[EXERCISE DATA]
•••

(** [CapEntry::acquire], objects/capability-spinning/objects/CapEntry.cc:51-55 *)
Definition acquire (this : Z) : kernel S (optional unit) :=
  b <-- tryAcquire this;; kret (if b then OK tt else THROW CAP_NONEMPTY).

(** [CapEntry::commit], objects/capability-spinning/objects/CapEntry.cc:57-61 *)
Definition commit (this c : Z) : kernel S unit :=
  e <-- rd this;;
  kassert (isLinked e);;;
  wr this (with_cap c).

(** [CapEntry::reset], objects/capability-spinning/objects/CapEntry.cc:63-70 *)
Definition reset (this : Z) : kernel S unit :=
  e <-- rd this;;
  kassert (isUnlinked e || isAllocated (_cap e));;;
  wr this (with_prev 0);;;
  wr this (with_next 0);;;
  wr this (with_cap asEmpty).

(** [CapEntry::setPrevPreserveFlags], objects/capability-spinning/objects/CapEntry.cc:72-79 *)
Definition setPrevPreserveFlags (this p : Z) : kernel S unit :=
  e <-- rd this;;
  desired <-- mkLink p (Link_flags (_prev e));;
  wr this (with_prev desired).

(** [CapEntry::setRevoking], objects/capability-spinning/objects/CapEntry.hh:70 *)
Definition setRevoking (this : Z) : kernel S bool :=
  e <-- rd this;;
  wr this (with_prev (Z.lor (_prev e) REVOKING_FLAG));;;
  kret (negb (Z.testbit (_prev e) 1)).

(** [CapEntry::finishRevoke], objects/capability-spinning/objects/CapEntry.hh:71 *)
Definition finishRevoke (this : Z) : kernel S unit :=
  e <-- rd this;; wr this (with_prev (Z.land (_prev e) (Z.lnot REVOKING_FLAG))).

(** [CapEntry::isRevoking], objects/capability-spinning/objects/CapEntry.hh:72 *)
Definition isRevoking (c : CapEntry) : bool := Z.testbit (_prev c) 1.

(** [CapEntry::setDeleted], objects/capability-spinning/objects/CapEntry.hh:74 *)
Definition setDeleted (this : Z) : kernel S unit :=
  e <-- rd this;; wr this (with_prev (Z.lor (_prev e) DELETED_FLAG)).

(** [CapEntry::isDeleted], objects/capability-spinning/objects/CapEntry.hh:75 *)
Definition isDeleted (c : CapEntry) : bool := Z.testbit (_prev c) 2.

•••

[WHAT IS REQUIRED]
Repeat the listing in full so that each line matches exactly.

[FINISHED TASK]
(** [CapEntry::acquire], objects/capability-spinning/objects/CapEntry.cc:51-55 *)
Definition acquire (this : Z) : kernel S (optional unit) :=
  b <-- tryAcquire this;; kret (if b then OK tt else THROW CAP_NONEMPTY).

(** [CapEntry::commit], objects/capability-spinning/objects/CapEntry.cc:57-61 *)
Definition commit (this c : Z) : kernel S unit :=
  e <-- rd this;;
  kassert (isLinked e);;;
  wr this (with_cap c).

(** [CapEntry::reset], objects/capability-spinning/objects/CapEntry.cc:63-70 *)
Definition reset (this : Z) : kernel S unit :=
  e <-- rd this;;
  kassert (isUnlinked e || isAllocated (_cap e));;;
  wr this (with_prev 0);;;
  wr this (with_next 0);;;
  wr this (with_cap asEmpty).

(** [CapEntry::setPrevPreserveFlags], objects/capability-spinning/objects/CapEntry.cc:72-79 *)
Definition setPrevPreserveFlags (this p : Z) : kernel S unit :=
  e <-- rd this;;
  desired <-- mkLink p (Link_flags (_prev e));;
  wr this (with_prev desired).

(** [CapEntry::setRevoking], objects/capability-spinning/objects/CapEntry.hh:70 *)
Definition setRevoking (this : Z) : kernel S bool :=
  e <-- rd this;;
  wr this (with_prev (Z.lor (_prev e) REVOKING_FLAG));;;
  kret (negb (Z.testbit (_prev e) 1)).

(** [CapEntry::finishRevoke], objects/capability-spinning/objects/CapEntry.hh:71 *)
Definition finishRevoke (this : Z) : kernel S unit :=
  e <-- rd this;; wr this (with_prev (Z.land (_prev e) (Z.lnot REVOKING_FLAG))).

(** [CapEntry::isRevoking], objects/capability-spinning/objects/CapEntry.hh:72 *)
Definition isRevoking (c : CapEntry) : bool := Z.testbit (_prev c) 1.

(** [CapEntry::setDeleted], objects/capability-spinning/objects/CapEntry.hh:74 *)
Definition setDeleted (this : Z) : kernel S unit :=
  e <-- rd this;; wr this (with_prev (Z.lor (_prev e) DELETED_FLAG)).

(** [CapEntry::isDeleted], objects/capability-spinning/objects/CapEntry.hh:75 *)
Definition isDeleted (c : CapEntry) : bool := Z.testbit (_prev c) 2.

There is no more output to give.